▸ Work item
Every line in the data below that includes "Last" belongs in the answer, copied as it stands.

▸ Collected data entries
(** C20: an announcement of network time reaches the clients.  When the daemon
    waits for network time (NTP_WAIT, NTP_FAIL, or on broadcast time) with an
    empty queue and inotify reports the attribute change of the ntp file, the
    path monitor's round and the processing of what it queued return; the state
    is NTP_ACQUIRED, the quality Good, the source NTP, and exactly one message was
    sent, which says so. *)
Theorem ntp_announcement_published {HSrc : ITimeSrcSpec true TimeSrcObj} {HSync : ITimeSyncSpec true TimeSyncObj}
    (m : mgr TimeSrcObj TimeSyncObj) (n : string) (ev : inotify_event) (rest : list inotify_event) (b : bus) (w : world) :
  answer (w_trace w) InotifyRead = Some (ev :: rest) → ie_name ev = "ntp" → Z.land (ie_mask ev) IN_ATTRIB ≠ 0 →
  SaneEnv E → stateMachine m = fill_stateMachine ∅ → m_pathEventMap m = path_events →
  m_queue m = [] → m_publish m = Some (IarmPublish n) → healthy true 2 m →
  m_state m ∈ [eSYSMGR_STATE_NTP_WAIT; eSYSMGR_STATE_NTP_FAIL; eSYSMGR_STATE_DTT_ACQUIRED] →
  ∃ s' now, (_ ← runPathMonitor_round; processMsg 1) (m, (b, w)) = (Ret tt, s') ∧
    status_of s'.1 = Status eSYSMGR_STATE_NTP_ACQUIRED eTIMEQUALILTY_GOOD "NTP" ∧ m_queue s'.1 = [] ∧
    broadcasts (w_trace s'.2.2)
    = status_msg (status_of s'.1) ePUBLISH_NTP_SUCCESS "Good" now :: broadcasts (w_trace w).
Proof.
  intros Hread Hname Hmask HE Hsm Hmap Hq Hp Hok Hst.
  assert (fst (spec_step (status_of m) eSYSMGR_EVENT_NTP_AVAILABLE)
          = Status eSYSMGR_STATE_NTP_ACQUIRED eTIMEQUALILTY_GOOD "NTP" ∧
          snd (spec_step (status_of m) eSYSMGR_EVENT_NTP_AVAILABLE) = Some (ePUBLISH_NTP_SUCCESS, "Good")) as [Hs Hn].
  { unfold spec_step. simpl.
    apply elem_of_cons in Hst as [->|[->|[->|[]%elem_of_nil]%elem_of_cons]%elem_of_cons]; done. }
  assert (wp true (_ ← runPathMonitor_round; processMsg 1) (λ _ s',
    status_of s'.1 = Status eSYSMGR_STATE_NTP_ACQUIRED eTIMEQUALILTY_GOOD "NTP" ∧ m_queue s'.1 = [] ∧
    ∃ now, broadcasts (w_trace s'.2.2)
      = status_msg (status_of s'.1) ePUBLISH_NTP_SUCCESS "Good" now :: broadcasts (w_trace w)) (m, (b, w))) as Hwp.
  { apply wp_bind. unfold runPathMonitor_round. apply wp_bind, wp_on_mgr, wp_on_snd, wp_sys. simpl.
    rewrite Hread. set (w0 := log _ w). assert (quiet w w0) as Hw0 by (unfold w0; eauto with quiet). clearbody w0.
    apply wp_bind, wp_gets. simpl. rewrite Hmap. unfold buffer_event.
    rewrite bool_decide_eq_false_2, Hname by done. simpl.
    apply wp_bind, wp_on_mgr, wp_modify, wp_ret. simpl. rewrite Hq. simpl.
    apply wp_bind, wp_gets. simpl. apply wp_bind. unfold processMsg_round.
    apply wp_bind, wp_on_mgr, wp_modify, wp_on_mgr. simpl.
    eapply wp_mono; [apply (wp_runStateMachine true (λ _, HE) 0); [done|by intros _]|].
    intros [] [m1 w1] (Hs1 & _ & Hc & (now & ss & [Hb _] & _) & _). simpl in *. apply wp_ret. simpl.
    change (status_of m1 = fst (spec_step (status_of m) eSYSMGR_EVENT_NTP_AVAILABLE)) in Hs1.
    change (broadcasts (w_trace w1)
      = notice_msgs (m_publish m) (fst (spec_step (status_of m) eSYSMGR_EVENT_NTP_AVAILABLE))
          (snd (spec_step (status_of m) eSYSMGR_EVENT_NTP_AVAILABLE)) now ++ broadcasts (w_trace w0)) in Hb.
    rewrite (broadcasts_quiet _ _ Hw0) in Hb. rewrite Hs in Hs1. rewrite Hs, Hn, Hp in Hb. split; [done|]. split; [by injection Hc|].
    exists now. rewrite Hs1. exact Hb. }
  apply wp_total_run in Hwp as ([] & s' & Hrun & Hs' & Hq' & now & Hb). by exists s', now.
Qed.
End properties.

(** ** Witnesses *)

Lemma booted_inv : daemon_inv booted.
Proof.
  assert (@initialize good_env good_build (fst new_object, (empty_bus, snd new_object)) = (Ret tt, booted))
    as Hinit by (vm_compute; reflexivity).
  by apply (wp_false_run _ _ _ _ _ Hinit (@wp_initialize good_env good_build false good_env_sane
    never (fst new_object) (snd new_object) eq_refl eq_refl eq_refl eq_refl eq_refl eq_refl never)).
Qed.

(** The timer expires and the message is processed, then the device wakes up: the
    power controller queues the event and its thread handles it. *)
Definition expiry : sysTimeMsg := mkSysTimeMsg eSYSMGR_EVENT_TIMER_EXPIRY None.
Definition run1 : daemon := snd (@runTimer_round good_env good_build booted).
Definition run2 : daemon := snd (@processMsg_round good_env good_build expiry [] run1).
Definition run2q : daemon :=
  snd (on_snd (sysTimeMgrPwrEventHandler POWER_STATE_STANDBY_DEEP_SLEEP POWER_STATE_ON) run2).
Definition run2p : daemon := snd (on_snd (sysTimeMgrPwrEventHandlingThreadFunc_round 1) run2q).
Definition run3 : daemon := snd (@power_locked good_env "DEEP_SLEEP_OFF" run2p).

Lemma demo_run : @dexec good_env good_build booted
  [IEvent eSYSMGR_EVENT_TIMER_EXPIRY None; IWake] run3.
Proof.
  eapply (dexec_step _ [] _ [_; _]); [apply (ds_timer booted run1); vm_compute; reflexivity|].
  eapply (dexec_step _ [_] _ [_]); [apply (ds_process expiry [] run1 run2); vm_compute; reflexivity|].
  eapply (dexec_step _ [] _ [_]).
  { apply (ds_pc_push POWER_STATE_STANDBY_DEEP_SLEEP POWER_STATE_ON run2 run2q). vm_compute. reflexivity. }
  eapply (dexec_step _ [_] _ []); [|apply dexec_refl].
  apply (ds_pc 1 "DEEP_SLEEP_OFF" run2q run2p run3); vm_compute; reflexivity.
Qed.

Lemma process_refines_spec_witness :
  status_of run3.1 = Status eSYSMGR_STATE_NTP_FAIL eTIMEQUALILTY_UNKNOWN "Last Known" ∧
  map msg_core (broadcasts (w_trace run3.2.2))
  = [(5, 3, "Last Known", "Unknown"); (1, 3, "Last Known", "Poor")] ++ map msg_core (broadcasts (w_trace booted.2.2)) ∧
  ∃ sent, m_queue booted.1 ++ sent = [expiry] ++ m_queue run3.1 ∧ Forall known_msg sent.
Proof.
  exact (@process_refines_spec good_env good_build [IEvent eSYSMGR_EVENT_TIMER_EXPIRY None; IWake] booted run3
    booted_inv demo_run).
Defined.

Lemma process_invariant_witness :
  daemon_inv run3 ∧ (m_timequality run3.1 = eTIMEQUALILTY_SECURE ↔ m_state run3.1 = eSYSMGR_STATE_RUNNING).
Proof.
  apply (@process_invariant good_env good_build [IEvent eSYSMGR_EVENT_TIMER_EXPIRY None; IWake]
    "/etc/systimemgr.conf" (conf_world demo_lines) (snd new_object) (fst new_object) booted run3 good_env_sane);
    [vm_compute; reflexivity|vm_compute; reflexivity|exact demo_run].
Defined.

Lemma power_event_routed_witness :
  @pc_power_event good_env POWER_STATE_STANDBY_DEEP_SLEEP POWER_STATE_ON
    (booted.1, (booted.2.1, booted.2.2))
  = (_ ← @on_mgr Z (@powerhandler good_env TimeSrcObj TimeSyncObj "DEEP_SLEEP_OFF"); mret tt)
      (booted.1, (booted.2.1, booted.2.2)).
Proof.
  apply (@power_event_routed good_env good_build IARM_POWERSTATE_STANDBY_DEEP_SLEEP IARM_POWERSTATE_ON);
    [reflexivity|].
  intros _. eexists. vm_compute. split; [reflexivity|]. split; [reflexivity|]. by eexists.
Defined.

▸ Solution
  status_of run3.1 = Status eSYSMGR_STATE_NTP_FAIL eTIMEQUALILTY_UNKNOWN "Last Known" ∧
  = [(5, 3, "Last Known", "Unknown"); (1, 3, "Last Known", "Poor")] ++ map msg_core (broadcasts (w_trace booted.2.2)) ∧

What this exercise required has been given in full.